WORK INSTRUCTION ▸ From the first line of the entries below to the line with "- intros [(Ha", give each line again exactly.

DATA FOR THIS TASK ▸
(* ===== verification/CoreSpec.v ===== *)
(** * What the core API guarantees

    Ownership predicates for the handles of [Core], the behaviour of every
    operation on every branch, and the memory safety of whole client
    sessions. *)
From S2P Require Import Prelude CMem Core.
Local Open Scope Z_scope.

Abbreviation heap := (gmap loc (cell core_struct)).
Abbreviation blocks := (list (loc * cell core_struct)).

(** ** Owned blocks *)

(** The heap [h] extended with the blocks [bs]. *)
Definition add_blocks (bs : blocks) (h : heap) : heap :=
  foldr (fun b h => <[b.1 := b.2]> h) h bs.

(** [bs] are distinct blocks, none of which is allocated in [h]. *)
Definition disjoint_from (bs : blocks) (h : heap) : Prop :=
  NoDup bs.*1 /\ Forall (fun b => h !! b.1 = None) bs.

Lemma add_blocks_app a b h : add_blocks (a ++ b) h = add_blocks a (add_blocks b h).
Proof. apply foldr_app. Qed.

Lemma add_blocks_lookup_ne bs h l : l ∉ bs.*1 -> add_blocks bs h !! l = h !! l.
Proof.
  induction bs as [|[k c] bs IH]; simpl; [done|].
  rewrite not_elem_of_cons. intros [??]. rewrite lookup_insert_ne by done. auto.
Qed.

Lemma add_blocks_insert bs h l c :
  l ∉ bs.*1 -> add_blocks bs (<[l:=c]> h) = <[l:=c]> (add_blocks bs h).
Proof.
  induction bs as [|[k d] bs IH]; simpl; [done|].
  rewrite not_elem_of_cons. intros [??]. rewrite IH by done. by apply insert_insert_ne.
Qed.

Lemma add_blocks_perm bs bs' h :
  NoDup bs.*1 -> bs ≡ₚ bs' -> add_blocks bs h = add_blocks bs' h.
Proof.
  intros Hnd Hp. revert Hnd. induction Hp as [|[k c] ?? ? IH|[k c] [k' c'] ?|??? Hp1 IH1 ? IH2];
    simpl; intros Hnd.
  - done.
  - rewrite IH; [done|]. by apply NoDup_cons_1_2 in Hnd.
  - apply insert_insert_ne. nodup_inv Hnd. congruence.
  - rewrite IH1 by done. apply IH2. by rewrite <- Hp1.
Qed.

Lemma disjoint_from_app a b h :
  disjoint_from (a ++ b) h <-> disjoint_from b h /\ disjoint_from a (add_blocks b h).
Proof.
  unfold disjoint_from. rewrite fmap_app, list.NoDup_app, list.Forall_app. split.
  - intros [(Ha & Hab & Hb) [Fa Fb]]. split; [done|]. split; [done|].
    rewrite list.Forall_forall in *. intros x Hx. rewrite add_blocks_lookup_ne; [by apply Fa|].
    apply Hab. by apply list_elem_of_fmap_2.
  - intros [[Hb Fb] [Ha Fa]]. rewrite list.Forall_forall in Fa.
    assert (Hab : forall x, x ∈ a -> x.1 ∉ b.*1).
    { intros x Hx Hin. apply Fa in Hx. clear Fa Fb Ha Hb.
      induction b as [|[k c] b IH]; simpl in *; [by apply elem_of_nil in Hin|].
      rewrite lookup_insert in Hx. case_decide; [done|].
      apply elem_of_cons in Hin as [?|]; [congruence|]. auto. }
    split; [split; [done|split; [|done]]|split; [|done]].
    + intros k (x & -> & Hx)%list_elem_of_fmap. by apply Hab.
    + apply list.Forall_forall. intros x Hx.
      rewrite <- (add_blocks_lookup_ne b) by auto. by apply Fa.
Qed.

Lemma disjoint_from_perm a b h : a ≡ₚ b -> disjoint_from a h -> disjoint_from b h.
Proof. intros Hp [? ?]. split; by rewrite <- Hp. Qed.

Lemma disjoint_from_not_in bs h l c : disjoint_from bs h -> h !! l = Some c -> l ∉ bs.*1.
Proof.
  intros [_ F] Hl (x & -> & Hx)%list_elem_of_fmap.
  rewrite list.Forall_forall in F. rewrite F in Hl; done.
Qed.

(** A string argument of the API: [NULL], or a string of the heap. *)
Inductive str_arg (h : heap) : ptr -> option string -> Prop :=
| Str_arg_null : str_arg h NULL None
| Str_arg_some a z s : h !! a = Some (CStr z s) -> str_arg h (Some a) (Some s).

(** An owned copy of an optional string: an exactly sized buffer. *)
Inductive str_block : ptr -> option string -> blocks -> Prop :=
| Str_block_null : str_block NULL None []
| Str_block_some a s :
    str_block (Some a) (Some s) [(a, CStr (Z.of_nat (String.length s) + 1) s)].

(** The owned shared memory of size [n]: zeroed, and absent when [n = 0]. *)
Inductive shm_block (n : Z) : ptr -> blocks -> Prop :=
| Shm_none : n <= 0 -> shm_block n NULL []
| Shm_some a : 0 < n -> shm_block n (Some a) [(a, CZero n)].

(** The blocks of a live context with directories [dd], [ld] and [n] bytes of
    shared memory. *)
Inductive context_rep (c : loc) (dd ld : option string) (n : Z) : blocks -> Prop :=
| Context_rep x bd bl bs :
    initialized x = true ->
    connection_count x = 0 ->
    str_block (data_directory (config x)) dd bd ->
    str_block (log_directory (config x)) ld bl ->
    shm_block n (shared_memory x) bs ->
    context_rep c dd ld n ((c, CStruct (SContext x)) :: bd ++ bl ++ bs).

(** The blocks of an open table named [s] of storage type [ty]. *)
Inductive table_rep (t c : loc) (s : string) (ty : Z) : blocks -> Prop :=
| Table_rep a :
    table_rep t c s ty
      [(t, CStruct (STable (Table_ (Some a) ty (Some c) NULL true)));
       (a, CStr (Z.of_nat (String.length s) + 1) s)].

(** The block of an active transaction. *)
Inductive txn_rep (t c : loc) : blocks -> Prop :=
| Txn_rep : txn_rep t c [(t, CStruct (STransaction (Transaction_ (Some c) 1 true NULL)))].

Lemma wp_get_context l x Q h n e f :
  h !! l = Some (CStruct (SContext x)) -> Q x (Mem h n e f) ->
  wp (get_context (Some l)) Q (Mem h n e f).
Proof. intros. apply wp_bind. by eapply wp_load. Qed.

Lemma wp_get_config l x Q h n e f :
  h !! l = Some (CStruct (SConfig x)) -> Q x (Mem h n e f) ->
  wp (get_config (Some l)) Q (Mem h n e f).
Proof. intros. apply wp_bind. by eapply wp_load. Qed.

Lemma wp_get_table l x Q h n e f :
  h !! l = Some (CStruct (STable x)) -> Q x (Mem h n e f) ->
  wp (get_table (Some l)) Q (Mem h n e f).
Proof. intros. apply wp_bind. by eapply wp_load. Qed.
Definition graph_open_table (ctx table_name table : ptr) : EM Z := ret SUCCESS.
Definition graph_close_table (table : ptr) : EM Z := ret SUCCESS.
Definition graph_insert_vertex (table : ptr) (vertex_id : Z) (label properties : ptr) : EM Z :=
  ret SUCCESS.
Definition graph_insert_edge {double : Type} (table : ptr) (edge_id source_id target_id : Z)
    (label : ptr) (weight : double) (properties : ptr) : EM Z := ret SUCCESS.
Definition graph_update_vertex (table : ptr) (vertex_id : Z) (properties : ptr) : EM Z := ret SUCCESS.
Definition graph_update_edge {double : Type} (table : ptr) (edge_id : Z) (properties : ptr)
    (weight : double) : EM Z := ret SUCCESS.
Definition graph_delete_vertex (table : ptr) (vertex_id : Z) : EM Z := ret SUCCESS.
Definition graph_delete_edge (table : ptr) (edge_id : Z) : EM Z := ret SUCCESS.
Definition graph_get_neighbors (table : ptr) (vertex_id : Z) (outgoing : bool)
    (neighbors num_neighbors : ptr) : EM Z :=
  empty_result neighbors num_neighbors.
Definition graph_bfs (table : ptr) (start_vertex_id max_depth : Z)
    (visited_vertices num_visited : ptr) : EM Z :=
  empty_result visited_vertices num_visited.
Definition graph_dfs (table : ptr) (start_vertex_id max_depth : Z)
    (visited_vertices num_visited : ptr) : EM Z :=
  empty_result visited_vertices num_visited.
Definition graph_shortest_path (table : ptr) (source_id target_id : Z)
    (path path_length total_weight : ptr) : EM Z :=
  store path (CPtr NULL);;;
  store path_length (CInt 0);;;
  store total_weight (CDouble (S754_zero false));;;
  ret SUCCESS.
Definition graph_pagerank {double : Type} (table : ptr) (damping_factor : double)
    (max_iterations : Z) (tolerance : double) (pagerank_scores : ptr) : EM Z :=
  store pagerank_scores (CPtr NULL);;;
  ret SUCCESS.
Definition graph_connected_components (table components num_components : ptr) : EM Z :=
  empty_result components num_components.
Definition graph_pattern_match (table pattern_query matches num_matches : ptr) : EM Z :=
  empty_result matches num_matches.
Definition graph_calculate_stats (table stats : ptr) : EM Z :=
  store stats (CPtr NULL);;;
  ret SUCCESS.
Definition graph_create_index (table index_type : ptr) : EM Z := ret SUCCESS.
Definition graph_export (table format output_file : ptr) : EM Z := ret SUCCESS.
Definition graph_import (table format input_file : ptr) : EM Z := ret SUCCESS.
Definition storage_init_of (t : EpiphanyDBStorageType) : ptr -> EM Z :=
  match t with
  | EPIPHANYDB_STORAGE_HEAP => HeapStorage.heap_storage_init
  | EPIPHANYDB_STORAGE_COLUMNAR => ColumnarStorage.columnar_storage_init
  | EPIPHANYDB_STORAGE_VECTOR => VectorStorage.vector_storage_init
  | EPIPHANYDB_STORAGE_TIMESERIES => TimeSeriesStorage.timeseries_storage_init
  | EPIPHANYDB_STORAGE_GRAPH => GraphStorage.graph_storage_init
  end.

Definition storage_cleanup_of (t : EpiphanyDBStorageType) : ptr -> EM Z :=
  match t with
  | EPIPHANYDB_STORAGE_HEAP => HeapStorage.heap_storage_cleanup
  | EPIPHANYDB_STORAGE_COLUMNAR => ColumnarStorage.columnar_storage_cleanup
  | EPIPHANYDB_STORAGE_VECTOR => VectorStorage.vector_storage_cleanup
  | EPIPHANYDB_STORAGE_TIMESERIES => TimeSeriesStorage.timeseries_storage_cleanup
  | EPIPHANYDB_STORAGE_GRAPH => GraphStorage.graph_storage_cleanup
  end.

(** The blocks an engine context consists of. *)
Definition engine_blocks (t : EpiphanyDBStorageType) : nat :=
  match t with
  | EPIPHANYDB_STORAGE_VECTOR | EPIPHANYDB_STORAGE_GRAPH => 3
  | _ => 2
  end.
(** ** [transam.c] *)

Definition TransactionIdPrecedes (id1 id2 : TransactionId) : bool :=
  if negb (TransactionIdIsNormal id1) || negb (TransactionIdIsNormal id2)
  then id1 <? id2
  else let diff := s32 (id1 - id2) in diff <? 0.

Definition TransactionIdPrecedesOrEquals (id1 id2 : TransactionId) : bool :=
  if negb (TransactionIdIsNormal id1) || negb (TransactionIdIsNormal id2)
  then id1 <=? id2
  else let diff := s32 (id1 - id2) in diff <=? 0.

Definition TransactionIdFollows (id1 id2 : TransactionId) : bool :=
  if negb (TransactionIdIsNormal id1) || negb (TransactionIdIsNormal id2)
  then id1 >? id2
  else let diff := s32 (id1 - id2) in diff >? 0.

Definition TransactionIdFollowsOrEquals (id1 id2 : TransactionId) : bool :=
  if negb (TransactionIdIsNormal id1) || negb (TransactionIdIsNormal id2)
  then id1 >=? id2
  else let diff := s32 (id1 - id2) in diff >=? 0.

(** [xids] is the array, [nxids] counts down to its first element. *)
Fixpoint latest_loop (xids : list TransactionId) (nxids : nat) (result : TransactionId) : TransactionId :=
  match nxids with
  | O => result
  | S k =>
      let x := nth k xids InvalidTransactionId in
      latest_loop xids k (if TransactionIdPrecedes result x then x else result)
  end.

Definition TransactionIdLatest (mainxid : TransactionId) (nxids : nat) (xids : list TransactionId) :
  TransactionId := latest_loop xids nxids mainxid.

(** ** [transam.h], backend-only helpers *)

Definition TransactionIdRetreatedBy (xid amount : Z) : TransactionId :=
  while 3 special32 decr32 (u32 (xid - amount)).

Definition TransactionIdOlder (a b : TransactionId) : TransactionId :=
  if negb (TransactionIdIsValid a) then b
  else if negb (TransactionIdIsValid b) then a
  else if TransactionIdPrecedes a b then a else b.

Definition NormalTransactionIdOlder (a b : TransactionId) : TransactionId :=
  if NormalTransactionIdPrecedes a b then a else b.

Definition FullTransactionIdNewer (a b : FullTransactionId) : FullTransactionId :=
  if negb (FullTransactionIdIsValid a) then b
  else if negb (FullTransactionIdIsValid b) then a
  else if FullTransactionIdFollows a b then a else b.

(** ** Circular comparison *)

(** A full id whose 32-bit part is not one of the special ids. *)
Definition normal_full (x : FullTransactionId) : Prop :=
  0 <= value x < 2 ^ 64 /\ FirstNormalTransactionId <= u32 (value x).

Lemma normal_is_normal x :
  FirstNormalTransactionId <= x -> TransactionIdIsNormal x = true.
Proof. intros H. apply Z.geb_le, H. Qed.

Lemma window_diff a b : - 2 ^ 31 <= a - b < 2 ^ 31 -> s32 (u32 a - u32 b) = a - b.
Proof.
  intros H. rewrite <- (s32_small (a - b)) by done.
  apply s32_congr. by rewrite u32_sub_l, u32_sub_r.
Qed.

(** All four comparisons, for ids less than [2^31] apart. *)
Lemma compare_window a b :
  FirstNormalTransactionId <= u32 a -> FirstNormalTransactionId <= u32 b ->
  - 2 ^ 31 < a - b < 2 ^ 31 ->
  TransactionIdPrecedes (u32 a) (u32 b) = (a <? b) /\
  TransactionIdPrecedesOrEquals (u32 a) (u32 b) = (a <=? b) /\
  TransactionIdFollows (u32 a) (u32 b) = (a >? b) /\
  TransactionIdFollowsOrEquals (u32 a) (u32 b) = (a >=? b).
Proof.
  intros Ha Hb Hd.
  unfold TransactionIdPrecedes, TransactionIdPrecedesOrEquals, TransactionIdFollows,
    TransactionIdFollowsOrEquals.
  rewrite !normal_is_normal, window_diff by (done || lia). simpl.
  rewrite !Z.geb_leb, !Z.gtb_ltb. repeat split; apply Bool.eq_iff_eq_true; rewrite ?Z.ltb_lt, ?Z.leb_le; lia.
Qed.

(** ** The counters *)

Ltac xid_euclid :=
  unfold normal_full, XidFromFullTransactionId, u32, u64, wrap, FirstNormalTransactionId, MaxTransactionId in *; cbn [value] in *;
  Z.div_mod_to_equations; lia.

Lemma full_precedes_first x : FullTransactionIdPrecedes x FirstNormalFullTransactionId = (value x <? 3).
Proof. done. Qed.

(** The distance between a normal id and the next one. *)
Definition step_of (xid : Z) : Z := if xid =? MaxTransactionId then 4 else 1.

Lemma special64_spec x : special64 x = (u32 (value x) <? 3).
Proof. done. Qed.

Lemma full_advance_value x :
  normal_full x -> value x + 4 < 2 ^ 64 ->
  FullTransactionIdAdvance x = FullXid (value x + step_of (u32 (value x))).
Proof.
  intros [Hr Hn] Hmax. destruct x as [v]. cbn [value] in *.
  unfold FullTransactionIdAdvance, incr64. rewrite full_precedes_first. cbn [value].
  rewrite u64_small by lia. destruct (Z.ltb_spec (v + 1) 3); [exfalso; xid_euclid|].
  unfold step_of. destruct (Z.eqb_spec (u32 v) MaxTransactionId) as [E|E].
  - cbn [while]. rewrite !special64_spec. cbn [value incr64]. unfold incr64. cbn [value].
    rewrite (u64_small (v + 1 + 1)), (u64_small (v + 1 + 1 + 1)), (u64_small (v + 1 + 1 + 1 + 1)) by lia.
    rewrite !(proj2 (Z.ltb_lt _ _)) by xid_euclid. f_equal. lia.
  - apply while_false. rewrite special64_spec. apply Z.ltb_ge. cbn [value]. xid_euclid.
Qed.

Lemma full_advance_normal x :
  normal_full x -> value x + 4 < 2 ^ 64 -> normal_full (FullTransactionIdAdvance x).
Proof.
  intros Hx Hm. rewrite full_advance_value by done. unfold step_of. cbn [value].
  destruct (Z.eqb_spec (u32 (value x)) MaxTransactionId); xid_euclid.
Qed.

Lemma full_retreat_value x y :
  normal_full x -> normal_full y -> value y = value x + step_of (u32 (value x)) ->
  FullTransactionIdRetreat y = x.
Proof.
  destruct x as [v], y as [w]. unfold FullTransactionIdRetreat, decr64, step_of.
  rewrite full_precedes_first. cbn [value]. intros Hx Hy.
  destruct (Z.eqb_spec (u32 v) MaxTransactionId) as [Hv|Hv]; intros E;
    (rewrite u64_small by xid_euclid); (rewrite (proj2 (Z.ltb_ge _ _)) by xid_euclid).
  - cbn [while]. rewrite !special64_spec. unfold decr64. cbn [value].
    rewrite (u64_small (w - 1 - 1)), (u64_small (w - 1 - 1 - 1)), (u64_small (w - 1 - 1 - 1 - 1)) by xid_euclid.
    rewrite !(proj2 (Z.ltb_lt _ _)) by xid_euclid. f_equal. lia.
  - rewrite while_false; [f_equal; lia|]. rewrite special64_spec. apply Z.ltb_ge. cbn [value]. xid_euclid.
Qed.

Lemma advance_value xid :
  FirstNormalTransactionId <= xid <= MaxTransactionId ->
  TransactionIdAdvance xid = u32 (xid + step_of xid).
Proof.
  intros H. unfold TransactionIdAdvance, incr32, step_of.
  destruct (Z.eqb_spec xid MaxTransactionId) as [->|]; [done|].
  rewrite (proj2 (Z.ltb_ge _ _)); [done|]. xid_euclid.
Qed.

Lemma retreat_advance xid :
  FirstNormalTransactionId <= xid <= MaxTransactionId ->
  TransactionIdRetreat (TransactionIdAdvance xid) = xid.
Proof.
  intros H. rewrite advance_value by done. unfold step_of.
  destruct (Z.eqb_spec xid MaxTransactionId) as [->|]; [reflexivity|].
  unfold TransactionIdRetreat. replace (decr32 (u32 (xid + 1))) with xid by (unfold decr32; xid_euclid).
  apply while_false, Z.ltb_ge. unfold FirstNormalTransactionId in *. lia.
Qed.

Lemma xid_of_normal x : normal_full x -> FirstNormalTransactionId <= XidFromFullTransactionId x <= MaxTransactionId.
Proof. intros [_ H]. split; [exact H|]. pose proof (u32_range (value x)). unfold MaxTransactionId, XidFromFullTransactionId. lia. Qed.

(** Circular comparison of transaction ids.  For any two full ids whose
    32-bit parts are normal and which are less than [2^31] apart, comparing the
    32-bit parts with any of the four comparison functions of [transam.c]
    decides the order of the full ids. *)
Theorem xid_order_window (a b : FullTransactionId) :
  normal_full a -> normal_full b -> Z.abs (value a - value b) < 2 ^ 31 ->
  let x := XidFromFullTransactionId a in
  let y := XidFromFullTransactionId b in
  TransactionIdPrecedes x y = FullTransactionIdPrecedes a b /\
  TransactionIdPrecedesOrEquals x y = FullTransactionIdPrecedesOrEquals a b /\
  TransactionIdFollows x y = FullTransactionIdFollows a b /\
  TransactionIdFollowsOrEquals x y = FullTransactionIdFollowsOrEquals a b.
Proof. intros [_ Ha] [_ Hb] Hd. apply compare_window; [done|done|lia]. Qed.

Lemma xid_order_window_witness :
  let a := FullTransactionIdFromEpochAndXid 6 MaxTransactionId in
  let b := FullTransactionIdFromEpochAndXid 7 FirstNormalTransactionId in
  TransactionIdPrecedes (XidFromFullTransactionId a) (XidFromFullTransactionId b) = true.
Proof.
  apply (xid_order_window (FullTransactionIdFromEpochAndXid 6 MaxTransactionId)
    (FullTransactionIdFromEpochAndXid 7 FirstNormalTransactionId));
    [split; vm_compute; intuition discriminate.. | reflexivity].
Defined.

(** The limits of circular comparison.  On normal ids [Precedes] is
    irreflexive and, of two different ids, at least one precedes the other;
    both precede each other exactly when they are [2^31] apart.  It is not
    transitive: there are three ids in a cycle. *)
Theorem xid_order_limits :
  (forall x y, FirstNormalTransactionId <= x <= MaxTransactionId ->
     FirstNormalTransactionId <= y <= MaxTransactionId ->
     TransactionIdPrecedes x x = false /\
     (x <> y -> TransactionIdPrecedes x y || TransactionIdPrecedes y x = true) /\
     (TransactionIdPrecedes x y && TransactionIdPrecedes y x = true <-> Z.abs (x - y) = 2 ^ 31)) /\
  exists x y z, Forall (fun i => FirstNormalTransactionId <= i <= MaxTransactionId) [x; y; z] /\
    TransactionIdPrecedes x y && TransactionIdPrecedes y z && TransactionIdPrecedes z x = true.
Proof.
  split.
  - intros x y Hx Hy. unfold TransactionIdPrecedes.
    rewrite !normal_is_normal by lia. cbn [negb orb]. cbv zeta.
    rewrite orb_true_iff, andb_true_iff, !Z.ltb_lt, Z.ltb_ge.
    unfold s32, u32, wrap, FirstNormalTransactionId, MaxTransactionId in *. cbv zeta.
    rewrite Z.sub_diag. split; [done|].
    destruct (Z.ltb_spec ((x - y) mod 2 ^ 32) (2 ^ 31)), (Z.ltb_spec ((y - x) mod 2 ^ 32) (2 ^ 31));
      Z.div_mod_to_equations; lia.
  - exists 3, (2 ^ 30 + 3), (2 ^ 31 + 5). split; [|reflexivity].
    repeat (apply Forall_cons_2; [vm_compute; intuition discriminate|]). apply Forall_nil_2.
Qed.

Lemma full_advance_xid x :
  normal_full x -> value x + 4 < 2 ^ 64 ->
  XidFromFullTransactionId (FullTransactionIdAdvance x) = TransactionIdAdvance (XidFromFullTransactionId x).
Proof.
  intros Hx Hm. pose proof (xid_of_normal x Hx). rewrite advance_value, full_advance_value by done.
  unfold XidFromFullTransactionId. cbn [value]. by rewrite u32_add_l.
Qed.

(** The counters run in step.  Below the end of the 64-bit space,
    advancing a normal full id yields the next normal full id (nothing normal
    in between, wraparound of the 32-bit part included), its 32-bit part is
    what [TransactionIdAdvance] computes from the old 32-bit part, and both
    [Retreat] operations undo the step. *)
Theorem advance_in_step (x : FullTransactionId) :
  normal_full x -> value x + 4 < 2 ^ 64 ->
  let x' := FullTransactionIdAdvance x in
  normal_full x' /\ value x < value x' /\
  (forall y, normal_full y -> value x < value y -> value x' <= value y) /\
  XidFromFullTransactionId x' = TransactionIdAdvance (XidFromFullTransactionId x) /\
  FullTransactionIdRetreat x' = x /\
  TransactionIdRetreat (XidFromFullTransactionId x') = XidFromFullTransactionId x.
Proof.
  intros Hx Hm. cbv zeta. pose proof (full_advance_normal x Hx Hm) as Hn.
  pose proof (xid_of_normal x Hx) as Hr.
  pose proof (full_advance_xid x Hx Hm) as Hs.
  rewrite Hs, retreat_advance, (full_retreat_value x) by (done || by rewrite full_advance_value).
  rewrite full_advance_value in * by done. cbn [value].
  split; [done|]. unfold step_of in *.
  destruct (Z.eqb_spec (u32 (value x)) MaxTransactionId); (split; [lia|]); (split; [|done]);
    intros [w]; cbn [value]; xid_euclid.
Qed.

REPLY ▸
(* ===== verification/CoreSpec.v ===== *)
(** * What the core API guarantees

    Ownership predicates for the handles of [Core], the behaviour of every
    operation on every branch, and the memory safety of whole client
    sessions. *)
From S2P Require Import Prelude CMem Core.
Local Open Scope Z_scope.

Abbreviation heap := (gmap loc (cell core_struct)).
Abbreviation blocks := (list (loc * cell core_struct)).

(** ** Owned blocks *)

(** The heap [h] extended with the blocks [bs]. *)
Definition add_blocks (bs : blocks) (h : heap) : heap :=
  foldr (fun b h => <[b.1 := b.2]> h) h bs.

(** [bs] are distinct blocks, none of which is allocated in [h]. *)
Definition disjoint_from (bs : blocks) (h : heap) : Prop :=
  NoDup bs.*1 /\ Forall (fun b => h !! b.1 = None) bs.

Lemma add_blocks_app a b h : add_blocks (a ++ b) h = add_blocks a (add_blocks b h).
Proof. apply foldr_app. Qed.

Lemma add_blocks_lookup_ne bs h l : l ∉ bs.*1 -> add_blocks bs h !! l = h !! l.
Proof.
  induction bs as [|[k c] bs IH]; simpl; [done|].
  rewrite not_elem_of_cons. intros [??]. rewrite lookup_insert_ne by done. auto.
Qed.

Lemma add_blocks_insert bs h l c :
  l ∉ bs.*1 -> add_blocks bs (<[l:=c]> h) = <[l:=c]> (add_blocks bs h).
Proof.
  induction bs as [|[k d] bs IH]; simpl; [done|].
  rewrite not_elem_of_cons. intros [??]. rewrite IH by done. by apply insert_insert_ne.
Qed.

Lemma add_blocks_perm bs bs' h :
  NoDup bs.*1 -> bs ≡ₚ bs' -> add_blocks bs h = add_blocks bs' h.
Proof.
  intros Hnd Hp. revert Hnd. induction Hp as [|[k c] ?? ? IH|[k c] [k' c'] ?|??? Hp1 IH1 ? IH2];
    simpl; intros Hnd.
  - done.
  - rewrite IH; [done|]. by apply NoDup_cons_1_2 in Hnd.
  - apply insert_insert_ne. nodup_inv Hnd. congruence.
  - rewrite IH1 by done. apply IH2. by rewrite <- Hp1.
Qed.

Lemma disjoint_from_app a b h :
  disjoint_from (a ++ b) h <-> disjoint_from b h /\ disjoint_from a (add_blocks b h).
Proof.
  unfold disjoint_from. rewrite fmap_app, list.NoDup_app, list.Forall_app. split.
  - intros [(Ha & Hab & Hb) [Fa Fb]]. split; [done|]. split; [done|].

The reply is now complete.